Observability hooks into every operation through the onTrace callback, which receives structured spans for LLM calls, tool executions, and task lifecycle events. Each span includes a runId for correlation, parent/child relationships for distributed tracing, and token counts for cost tracking. Because it’s callback-based rather than logging-library-based, there’s zero overhead when you don’t attach a listener—no string formatting, no serialization, no I/O until you explicitly subscribe.
Gotcha
The coordinator agent is a single point of failure and quality bottleneck. If it misunderstands your goal or hallucinates an invalid task plan, the entire execution fails. Unlike frameworks with human-in-the-loop approval, Open Multi-Agent immediately executes whatever DAG the coordinator produces. You can mitigate this by writing more specific goal descriptions and testing with stronger models (Claude Opus vs. Haiku), but there’s no built-in plan visualization or approval step. For high-stakes workflows, you’d need to build a confirmation layer yourself or use runTasks() to manually define the DAG.

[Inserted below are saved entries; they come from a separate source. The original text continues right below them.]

(** X16, an instance: [/path] and [/path/] on the same host. *)
Lemma trailing_slash_shares_key_witness :
  let w := world None 1000 "https://example.com/path" [] (bar VUndef VUndef) in
  let w' := world None 1000 "https://example.com/path/" [] (bar VUndef VUndef) in
  exists k, getURL w = Ok k w /\ getURL w' = Ok k w' /\ k = "example.com/path".
Proof.
  intros w w'.
  destruct (trailing_slash_shares_key w w' "example.com" "/path")
    as (k & H1 & H2 & H3);
    [vm_compute; reflexivity | vm_compute; reflexivity | vm_compute; reflexivity |].
  exists k. split; [exact H1|]. split; [exact H2|]. rewrite H3. vm_compute. reflexivity.
Defined.

(** X17, an instance: from [{5,3}], a like recorded and a dislike that
    converts it: the sum goes from 8 to 9. *)
Lemma switched_votes_conserve_the_sum_witness :
  exists w',
    run [Like; Dislike] (ready 5 3 [created; switched]) = Some w'
    /\ exists l' d', counts w' l' d' /\ l' + d' = 9.
Proof.
  eexists. split; [vm_compute; reflexivity|].
  match goal with
  | |- exists l' d', counts ?w' _ _ /\ _ =>
      destruct (switched_votes_conserve_the_sum (platform := Reference_platform)
                  [Like; Dislike] (ready 5 3 [created; switched]) w' 5 3
                  ltac:(by split) ltac:(vm_compute; reflexivity))
        as (l' & d' & Hc & Hsum)
  end.
  exists l', d'. split; [exact Hc|]. rewrite Hsum. vm_compute. reflexivity.
Defined.



End Instances.
Lemma boot_ramp_witness :
  1 <= 6
  /\ next_chunk_level_for BootMetaspaceType true 0 = Ret CHUNK_LEVEL_4M
  /\ next_chunk_level_for BootMetaspaceType true 6 = Ret CHUNK_LEVEL_1M.
Proof.
  split; [lia|].
  destruct (boot_ramp true 6) as [Hfirst [Hrest _]]; [lia|].
  split; [exact Hfirst | exact Hrest].
Defined.

(** C6: for the class-mirror-holder (anonymous) space type, with either
    class flag, index 0 and every later index yield the one level 1K:
    the array in use has a single entry. *)
Theorem anon_has_no_ramp (is_class : bool) (i : Z) :
  0 <= i ->
  next_chunk_level_for ClassMirrorHolderMetaspaceType is_class i
  = Ret CHUNK_LEVEL_1K
  /\ next_chunk_level_for ClassMirrorHolderMetaspaceType is_class i
     = next_chunk_level_for ClassMirrorHolderMetaspaceType is_class 0
  /\ exists s, sequence_for ClassMirrorHolderMetaspaceType is_class = Ret s
       /\ ConstantChunkAllocSequence._entries s = [CHUNK_LEVEL_1K]
       /\ ConstantChunkAllocSequence._num_entries s = 1.
Proof.
  intros Hi.
  assert (Hlevel : next_chunk_level_for ClassMirrorHolderMetaspaceType
                     is_class i = Ret CHUNK_LEVEL_1K).
  { destruct is_class; plateau_at 0. }
  split; [exact Hlevel|]. split.
  - rewrite Hlevel. destruct is_class; reflexivity.
  - destruct is_class; eexists; (split; [reflexivity|]);
      split; reflexivity.
Qed.

Lemma anon_has_no_ramp_witness :
  0 <= 12
  /\ next_chunk_level_for ClassMirrorHolderMetaspaceType false 12
     = Ret CHUNK_LEVEL_1K.
Proof.
  split; [lia|].
  apply (anon_has_no_ramp false 12). lia.
Defined.

(** C10: for the class-mirror-holder (anonymous) space type the two
    class flags select two different objects, each over a one-entry 1K
    array, and for every index [i >= 0] the two yield the same level:
    both calls return 1K. *)
Theorem anon_flag_is_irrelevant (i : Z) :
  0 <= i ->
  next_chunk_level_for ClassMirrorHolderMetaspaceType true i
  = Ret CHUNK_LEVEL_1K
  /\ next_chunk_level_for ClassMirrorHolderMetaspaceType false i
     = Ret CHUNK_LEVEL_1K
  /\ next_chunk_level_for ClassMirrorHolderMetaspaceType true i
     = next_chunk_level_for ClassMirrorHolderMetaspaceType false i
  /\ alloc_sequence_by_space_type ClassMirrorHolderMetaspaceType true
     = Ret (Some addr_anon_class)
  /\ alloc_sequence_by_space_type ClassMirrorHolderMetaspaceType false
     = Ret (Some addr_anon_non_class)
  /\ addr_anon_class <> addr_anon_non_class
  /\ object_at addr_anon_class = Ret (table g_sequ_anon_class 1)
  /\ object_at addr_anon_non_class = Ret (table g_sequ_anon_non_class 1)
  /\ g_sequ_anon_class = [CHUNK_LEVEL_1K]
  /\ g_sequ_anon_non_class = [CHUNK_LEVEL_1K].
Proof.
  intros Hi.
  assert (Hclass : next_chunk_level_for ClassMirrorHolderMetaspaceType
                     true i = Ret CHUNK_LEVEL_1K) by plateau_at 0.
  assert (Hnon : next_chunk_level_for ClassMirrorHolderMetaspaceType
                   false i = Ret CHUNK_LEVEL_1K) by plateau_at 0.
  split; [exact Hclass|]. split; [exact Hnon|].
  split; [now rewrite Hclass, Hnon|].
  repeat split; try reflexivity. discriminate.
Qed.

Lemma anon_flag_is_irrelevant_witness :
  0 <= 5
  /\ next_chunk_level_for ClassMirrorHolderMetaspaceType true 5
     = Ret CHUNK_LEVEL_1K
  /\ next_chunk_level_for ClassMirrorHolderMetaspaceType false 5
     = Ret CHUNK_LEVEL_1K.
Proof.
  split; [lia|].
  destruct (anon_flag_is_irrelevant 5) as [Hclass [Hnon _]]; [lia|].
  split; [exact Hclass | exact Hnon].
Defined.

Checkpointing and long-running workflow resilience are missing. If your Node.js process crashes mid-execution or a task fails after the retry limit, you lose all progress and start from scratch. There’s no state persistence layer, no intermediate result caching, no resume-from-checkpoint mechanism. Task retry exists with exponential backoff, but it’s scoped to individual tasks—if the coordinator itself fails or your deployment platform kills the container, the entire runTeam() call throws and you re-run everything. This makes it unsuitable for workflows that take hours or process expensive operations where partial progress matters. You’d need to implement your own checkpointing by breaking work into smaller runTeam() calls and persisting results between them.
Verdict
Use if: You’re building TypeScript/Node.js applications (web apps, APIs, CLI tools, serverless functions) that need embedded AI agent orchestration without Python dependencies. Perfect for rapid prototyping of moderate-complexity automation—code generation pipelines, content workflows, data processing tasks—where automatic task decomposition saves you from manually wiring graphs. The three-dependency footprint and readable codebase make it ideal for teams that want to fork, customize, or deeply understand their agent framework. Skip if: You need production-grade resilience like checkpoint/resume for long-running workflows, already have a Python stack where LangGraph or AutoGen offer richer ecosystems, or require advanced agentic features like vector memory, reinforcement learning, or fine-grained cost controls. Also skip if your workflows demand human-in-the-loop approval for AI-generated plans—you’d need to build that layer yourself or choose a framework with built-in collaboration primitives.